Ok, since no one else has to date, I will. My example is the Longford Gas Plant, one of the largest and most profitable in the world. It processed pretty much the entire gas oitput of Australia’s richest oil province, and supplied virtually all the gas and LPG needs of the city of Melbourne. The revenues generated by the plant were several million dollars PER DAY. Still, the American bungee-management decided to save costs by cutting maintenance “’till it hurts”.
Then this happened: http://en.wikipedia.org/wiki/Esso_Longford_gas_explosion
I worked at Longford in 1999-2000, on a backlog of modifications and maintenance requests, some dating back to 1979. Documentation decay was well and truly happening. One example that comes to mind is that certain drawings of underground piping, carrying gas and LPG, were lost. Excavations were a bit of a problem...
I’m not convinced that the engineering archology study in this case is about a factory that did suck. Quite the contrary it appears.
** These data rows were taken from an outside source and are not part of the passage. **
(** The test of the loader on a file name. *)
Definition accepts (file : str) : bool :=
  endswith file (str_of ".json") && negb (startswith file (str_of "aggregated")).

(** The fragments among the accepted files of a directory tree, in the
    order of the walk. *)
Definition valid_graphs (tree : list (str * list (str * file_content))) : list Graph :=
  concat
    (map (fun '(root, files) =>
            omap (fun '(file, content) =>
                    if accepts file
                    then match content with GraphJson graph => Some graph | _ => None end
                    else None)
              files)
       tree).

(** What the loader prints: one line for each accepted file. *)
Definition loading_report (tree : list (str * list (str * file_content))) : list event :=
  concat
    (map (fun '(root, files) =>
            omap (fun '(file, content) =>
                    if accepts file
                    then match content with
                         | Unreadable => Some (Print (ErrorLoading (root, file)))
                         | _ => Some (Print (LoadedGraph (root, file)))
                         end
                    else None)
              files)
       tree).


Definition clustered_kg (output_dir : str) : path := (output_dir, str_of "clustered_kg.json").

Definition clustering_details (output_dir : str) : path :=
  (output_dir, str_of "clustering_details.json").


(** A file system with one fragment file under every directory, where
    every directory can be made and every file written. *)
Definition one_fragment_filesystem (g : Graph) : filesystem :=
  {| walk := fun _ => [(str_of "in", [(str_of "a.json", GraphJson g)])];
     mkdir_ok := fun _ => true;
     writable := fun _ => true |}.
It worked so well that it was worthwile to copy its success.
Can’t resist quoting this:
From http://www.theatlantic.com/education/archive/2014/03/the-myth-of-the-science-and-engineering-shortage/284359/ (which in genral isn’t that much related comes this quote:
This means that trusting on evolution to weed out ‘unproductive factories’ will work only over many cycles of this—until companies learn to document the really important things.
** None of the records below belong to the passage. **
Lemma late_interrupt_ignored_witness :
  heap started !! 1%positive = Some fresh_encoder /\
  intHandle started = Some 1%positive /\
  exists s1 tr,
    end_ nano_digitalPinToInterrupt 1 started = Done true s1 tr /\
    forall level fuel, isr level fuel s1 = Done tt s1 [EvLoadHandle None].
Proof.
  split; [reflexivity|]. split; [reflexivity|].
  exact (late_interrupt_ignored nano_digitalPinToInterrupt 1 started fresh_encoder
           eq_refl eq_refl).
Defined.

Lemma isr_changes_only_registered_witness :
  exists s' tr,
    isr (levels_of [(true, true)]) 1 started = Done tt s' tr /\
    intHandle s' = intHandle started /\
    (forall a, intHandle started <> Some a -> heap s' !! a = heap started !! a) /\
    (intHandle started = None -> s' = started).
Proof.
  assert (Hi : exists s' tr, isr (levels_of [(true, true)]) 1 started = Done tt s' tr)
    by (eexists _, _; vm_compute; reflexivity).
  destruct Hi as (s' & tr & Hi). exists s', tr. split; [exact Hi|].
  exact (isr_changes_only_registered _ _ _ _ _ Hi).
Defined.

Lemma startup_slot_live : slot_live startup.
Proof. intros h Hh. discriminate Hh. Defined.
It is difficult to know which knowledge to preserve to which grade. I wish I could have a printed copy of the ‘most important’ Wikipedia articles.
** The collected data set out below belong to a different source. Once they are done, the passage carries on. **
(** X13. A [subdivide] of a root without content into no parts ([n <= 0],
    no names) raises [PanelError] from the [seal] at its end, after the
    panel has lost its daughters and taken the direction asked for. *)
Theorem subdivide_into_nothing (t : Panel) (n : Z) (hz : bool) (w h : Z) :
  content t = ""%string ->
  n <= 0 ->
  subdivide [] n [] hz w h t
  = Some (Raised PanelError (set_daughters [] (set_direction hz (negb hz) t))).
Proof.
  intros C Hn. unfold subdivide. cbn [get_at]. rewrite C.
  change (negb (String.eqb "" "")) with false. cbv iota.
  change (negb (Nat.eqb (length (@nil string)) 0)) with false. cbn [andb].
  replace (Z.to_nat n) with 0%nat by lia.
  cbn [seq map replace_at].
  unfold and_then_at, seal_origin, update_at. cbn [get_at].
  unfold seal. cbn [daughters set_daughters map_outcome replace_at]. reflexivity.
Qed.

Lemma subdivide_into_nothing_witness :
  subdivide [] 0 [] true (-1) (-1) screen1
  = Some (Raised PanelError (set_daughters [] (set_direction true (negb true) screen1))).
Proof.
  apply (subdivide_into_nothing screen1 0 true (-1) (-1)); [reflexivity|lia].
Defined.

(** ** Assignment by name *)

Section Assignment.

Lemma search_replace_nth key l :
  forall i n d d',
    nth_error l i = Some d -> getitem d' key = getitem d key ->
    search_daughters key (replace_nth i d' l) n = search_daughters key l n.
Proof.
  induction l as [|a l IH]; intros [|i] n d d' Hi G; simpl in *; try discriminate.
  - injection Hi as ->. rewrite G. reflexivity.
  - destruct (getitem a key); [reflexivity|]. eapply IH; eassumption.
Qed.

(** A content written somewhere in the tree changes no lookup. *)
Lemma getitem_replace_content key s q :
  forall self x,
    get_at q self = Some x ->
    getitem (replace_at q (set_content s x) self) key = getitem self key.
Proof.
  induction q as [|i q IH]; intros self x H; cbn [get_at replace_at] in H |- *.
  - injection H as <-. rewrite !getitem_unfold. reflexivity.
  - destruct (nth_error (daughters self) i) as [d|] eqn:Hi; [|discriminate].
    rewrite !getitem_unfold. cbn [name daughters set_daughters].
    destruct (String.eqb (name self) key); [reflexivity|].
    eapply search_replace_nth; [exact Hi|]. apply IH. exact H.
Qed.

End Assignment.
At least I bought a Wikipedia DVD in case I’m offline but I’m not sure it will help much to restore civilitation in a real disaster.
Some things should be on paper. Some things should be on nickel like the LongNow foundation does. But which?
Actually I once wrote a proposal in the MetaPedia for that but guess what: I couldn’t find it again the last time I looked for it. The whole structure had changed. We have no standardized way to tag digital documents to be more (or less) important than other documents (and such a relative classification which could be automatically resolved to a total order is much better than any fixed absolute scheme—guess why).
wouldn’t something like microfilm make more sense; not reliant on a special reader (just include normal-sized instructions for making a crude microscope) and still decent storage density. Maybe etch it into aluminum and roll it up in giant rolls.
Of course. It’s one of the many conceivable in-betweens.
Much of the necessary knowledge to complete tasks is not written down but ‘stored’ in the organisation completing the tasks explicitly including the people actually doing it. If you’d remove all people from any larger project—ignoring that the machinery might decay in the meantime—no outsider could find out the proper way to get the project running in any meaningful time.
The question is if this phenomenon is a necessity out of some kind of principle or if it is a lack of discipline or something I haven’t thought of yet. I hope it is not the first because that is bad news for catastrophic events and restoring the former, more prosperous state.
I think this is a common case but not the only one.
The counter-example that came to mind is franchises. When you buy a franchise (e.g. a McDonalds) you do not only get a brand name, suppliers, etc. You get an explicit set of written-down business processes (the “three-ring binder” in Snowcrash terms). Part of the whole point of franchises is that you can “complete tasks” in a reasonable manner when starting from scratch, without any intangible institutional memory or knowledge in the heads of long-term workers.
I don’t know how explicit running a McDonalds is but this is a very interesting point. This lends credence to my belief that it is not out of some fundamental principle that necessary knowledge to run a plant is not written down.
I think it has to do with complexity limits. Running things by the book and solely by the book is possible only as long as the overall complexity is manageable.
Depends on the catastrophic event. One that destroyed the machinery but left most of the people alive isn’t hard to rebuild from, e.g., how Europe and Japan managed to rebuild after WWII.